Sri Lanka bombing attacks kill 17

Sri Lanka's Tamil Tigers killed 17 people in two bomb attacks in the capital Colombo today, the military said, a day after the…

Sri Lanka's Tamil Tigers killed 17 people in two bomb attacks in the capital Colombo today, the military said, a day after the group's leader vowed the rebels would fight on for independence.

A woman suicide bomber killed a minority Tamil minister's aide in an attack on his office early today. Hours later, a parcel bomb exploded near a shopping centre in a Colombo suburb, the latest in a series of attacks amid renewed civil war.

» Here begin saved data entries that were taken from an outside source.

(** C3, amended.  For every request that is not OPTIONS and whose body is
    read and decodes to a submission, the verification client is called
    if and only if a private key is configured and it is not the case that
    a bypass value is configured and equal to the submitted token; the call
    is then the only one.  When it is skipped the handler goes from the
    decoding straight to the storage step, with nothing written to the
    response before it. *)
Theorem verification_iff_configured (E : Env) (r : Request) (t : serverRequest) :
  Method r <> MethodOptions ->
  requestReadError r = None ->
  json_Unmarshal_serverRequest E (requestData r) = (t, None) ->
  let configured :=
    recaptchaPrivateKey E <> "" /\
    ~ (recaptchaBypass E <> "" /\ ReCaptchaToken t = recaptchaBypass E) in
  (verificationCalls (trace (serve E r)) <> [] <-> configured) /\
  (configured ->
   verificationCalls (trace (serve E r)) =
     [(recaptchaServerName,
       verificationForm E (ReCaptchaToken t)
         (Header_Get "X-Forwarded-For" (Header r)))]) /\
  (~ configured ->
   trace (serve E r) =
     [EvUnmarshal (requestData r)]
     ++ storeEvents E (storageKey E t) (storagePayload E t) /\
   w (serve E r) = storedWriter E t mainWriter).
Proof.
  intros Hm Hread Hdec configured. subst configured.
  rewrite <- verificationRequired_true.
  by_path E r; project_trace; try congruence.
  - (* skipped *)
    assert (t0 = t) by congruence. subst t0.
    match goal with H : verificationRequired _ _ = false |- _ => rewrite H end.
    repeat split; try congruence; auto.
  - (* the verification fails with an error *)
    assert (t0 = t) by congruence. subst t0.
    match goal with H : verificationRequired _ _ = true |- _ => rewrite H end.
    unfold forwardedFor. repeat split; try congruence; auto.
  - (* the verification returns a result *)
    assert (t0 = t) by congruence. subst t0.
    match goal with H : verificationRequired _ _ = true |- _ => rewrite H end.
    unfold forwardedFor. repeat split; try congruence; auto.
Qed.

"There are 16 dead bodies in the hospital and 37 people wounded," said military spokesman Brigadier Udaya Nanayakkara, referring to the second attack. "Both attacks were by the LTTE (Liberation Tigers of Tamil Eelam)."

Local TV channels showed residents in the suburb of Nugegoda removing the dead and body parts from the scene. Fire engines rushed to the scene to bring an ensuing blaze under control, a Reuters witness said.

READ MORE

In the first attack, a female suicide bomber blew herself up near the office of Douglas Devananda, minister for social welfare and a former militant who vocally opposes the rebels, killing his personal secretary.

He once fought alongside the Tigers before turning to politics in the 1980s and has escaped several assassination bids by the rebels. The LTTE were not immediately available for comment on either attack.

Wednesday's blasts came a day after Tiger leader Velupillai Prabhakaran made an annual address in which he accused the international community of pandering to the government and said he had no hope of a political settlement with the state to end the civil war.

There have been near daily land and sea battles, bombings and air raids in recent months, and more than 5,000 people have been killed in fighting between the military and the rebels since early 2006 alone.

That takes the death toll since the war erupted in 1983 to around 70,000, and analysts say the war is likely to grind on for years.